A frequent pattern is the need to support both expert and novice users with appropriately layered or role-configured explanation content and modalities (Speckmann et al., 26 Jun 2025, Lee et al., 2024).
6. Design Principles, Guidelines, and Open Challenges
A synthesis of the literature yields robust, empirically-grounded design principles for AI-DEC:
- Align explanations with domain semantics and user expertise: Use domain-specific terminology, granularity control, and allow interactive querying and feedback loops.
- Support contrastive and causal/narrative explanation types: Present “why not,” “what if,” and side-by-side case comparisons.
- Optimize for trust calibration, agency, and cognitive load minimization: Use confidence quantification, adaptive/just-in-time explanation timing, scannable and progressive disclosure UIs.
- Prioritize modularity and extensibility: Architect explanation pipelines to permit new XAI modules, visualization methods, and user role configurations with minimal rework.
- Embed explanation design in co-design workflows with concrete strategy cards or ontological templates: Bridge between user needs and AI system capabilities (Lee et al., 2024, Chari et al., 2020).
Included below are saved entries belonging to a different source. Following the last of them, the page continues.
(** [binding[key].(string)] *)
Definition string_field (key : string) (binding : gmap string json) : bprog E string :=
  match binding !! key with
  | Some (JString s) => mret s
  | _ => panic "interface conversion: interface {} is not string"
  end.

(** The property keys of the bindings removed. *)
Fixpoint cleanup_loop (l : nat) (source : Source) (subjects : list string)
    (bindings : list (gmap string json)) : bprog E (list string) :=
  match bindings with
  | [] => mret []
  | binding :: rest =>
      routingKey ← string_field "routing_key" binding;
      if bool_decide (routingKey ∈ subjects) then cleanup_loop l source subjects rest
      else
        propKey ← string_field "properties_key" binding;
        err ← deleteBindingByKeyFromSource l source propKey;
        removed ← cleanup_loop l source subjects rest;
        mret (match err with None => propKey :: removed | Some _ => removed end)
  end.

Definition cleanupBindings (l : nat) (source : Source) (subjects : list string) : bprog E (list string) :=
  bindings ← getBindingKeysForSource l source;
  cleanup_loop l source subjects bindings.

(** ** Bindings *)

(** The header table of one filter. *)
Definition matchHeaders (filter : Filter) : amqp091Table :=
  let m := foldl (λ m mt, <[MatchName mt := VString (MatchValue mt)]> m) ∅ (Matches filter) in
  if bool_decide (m = ∅) then m
  else <["x-match" := VString (if bool_decide (FilterType filter = Filter_ANY) then "any" else "all")]> m.

Definition matchHeadersList (source : Source) : list amqp091Table :=
  if bool_decide (GetAddressType (SourceAddress source) = Address_FILTER)
  then map matchHeaders (Filters source) else [].
Lemma declareBinding_run `{!Lists E} source l force bd c ch e1 w :
  details (st w) !! l = Some bd → Connection bd = Some c →
  bindingKnown (binding_key source) bd && negb force = false →
  answer (I := Shim) (KStandbyChannel c) (env w) = (Ret (inl ch), e1) →
  ∃ rep lg w', declareBinding source l force w = (Ret None, w') ∧ log w' = log w ++ lg ∧
    calls_of lg = binding_calls c ch bd source rep ∧
    ev (management_call bd "GET" (bindings_urn bd source)) (Ret rep) ∈ lg ∧
    st w' = set_details (<[l := add_knownBinding (binding_key source) bd]> (details (st w))) (st w).
Proof.
  intros Hl Hc Hk Ha. unfold declareBinding. fold (binding_key source).
  rewrite (bind_run _ _ _ _ _ (get_bd_run l bd w Hl)), Hk.
  set (w1 := {| st := st w; env := e1; log := log w ++ [ev (KStandbyChannel c) (Ret (inl ch))] |}).
  erewrite (bind_run _ _ _ _ w1).
  2:{ unfold with_conn. rewrite (bind_run _ _ _ _ _ (get_bd_run l bd w Hl)), Hc. cbn [on_iface].
      rewrite call_run, Ha. done. }
  cbv beta iota.
  destruct (asks_binds (st w) ch source w1 eq_refl) as ([] & w2 & Hr2 & _ & Hs2 & lg2 & Hl2 & Hc2).
  rewrite (bind_run _ _ _ _ _ Hr2). unfold cleanupBindings, getBindingKeysForSource.
  rewrite !bind_assoc, (bind_run _ _ _ _ _ (get_bd_run l bd w2 ltac:(by rewrite Hs2))).
  destruct (management_call_run l bd "GET" (bindings_urn bd source) w2 ltac:(by rewrite Hs2))
    as (rep & e3 & err & Ha3 & Hr3).
  rewrite !bind_assoc, (bind_run _ _ _ _ _ Hr3), bind_ret_l. cbn [fst].
  pose proof (lists bd source _ _ _ Ha3) as Hlist.
  set (w3 := {| st := st w2; env := e3; log := _ |}) in *.
  destruct (asks_cleanup l bd (st w) source (binding_subjects source) (decoded rep) Hl Hlist w3 Hs2)
    as (removed & w4 & Hr4 & _ & Hs4 & lg4 & Hl4 & Hc4).
  rewrite (bind_run _ _ _ _ _ Hr4), (bind_run _ _ _ _ _ (upd_bd_at l _ bd w4 ltac:(by rewrite Hs4))).
  exists rep, ([ev (KStandbyChannel c) (Ret (inl ch))] ++ lg2 ++
    [ev (management_call bd "GET" (bindings_urn bd source)) (Ret rep)] ++ lg4). eexists. split; [reflexivity|].
  split_and!.
  - cbn [set_st log]. rewrite Hl4. subst w3 w1. cbn [log] in *. rewrite Hl2. by rewrite <- !app_assoc.
  - rewrite !calls_of_app, Hc2, Hc4. done.
  - set_solver.
  - cbn [set_st st]. by rewrite Hs4.
Qed.

(** C11: What binding a queue does, unless that is known to be done, given a
    channel and a management API that lists the bindings of a queue as
    documented: it makes one binding for every subject and every set of headers
    to match, asks which bindings there are between the exchange and the queue,
    and deletes exactly those under a routing key that is none of the subjects,
    each once and in their order; nothing else is sent. A binding under the key
    of a subject is kept, whatever headers it matches. That a call fails
    changes nothing of this, and in the end the binding is known. *)
Theorem bindings_exact `{!Lists E} source l force bd c ch e1 w :
  details (st w) !! l = Some bd → Connection bd = Some c →
  bindingKnown (binding_key source) bd && negb force = false →
  answer (I := Shim) (KStandbyChannel c) (env w) = (Ret (inl ch), e1) →
  ∃ rep lg w', declareBinding source l force w = (Ret None, w') ∧ log w' = log w ++ lg ∧
    calls_of lg = [KStandbyChannel c] ++ bind_calls ch source ++
      [management_call bd "GET" (bindings_urn bd source)] ++
      map (λ pk, management_call bd "DELETE" (bindings_urn bd source +:+ pk +:+ "/"))
          (omap (stale (binding_subjects source)) (decoded rep)) ∧
    ev (management_call bd "GET" (bindings_urn bd source)) (Ret rep) ∈ lg ∧
    st w' = set_details (<[l := add_knownBinding (binding_key source) bd]> (details (st w))) (st w).
Proof. apply declareBinding_run. Qed.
Challenges remain in quantifying procedural fairness, scaling narrative and evidence-based explanations to complex, automated settings, and dynamically calibrating explanation delivery to match evolving tasks, contexts, and regulatory requirements (Ferreira et al., 2020, Chari et al., 2020, Mueller et al., 2021). Future research directions include empirical behavioral grounding of explanation strategies and integration with formal reasoning and compliance mechanisms.
References:
(Mamalakis et al., 2024, Fan et al., 2021, Shin et al., 2021, Ferreira et al., 2020, Ferreira et al., 2021, Fukuchi et al., 2024, Zhang et al., 2020, Lee et al., 2024, Schleibaum et al., 2024, Chari et al., 2020, Mueller et al., 2019, Speckmann et al., 26 Jun 2025, Mueller et al., 2021, Jin et al., 2023)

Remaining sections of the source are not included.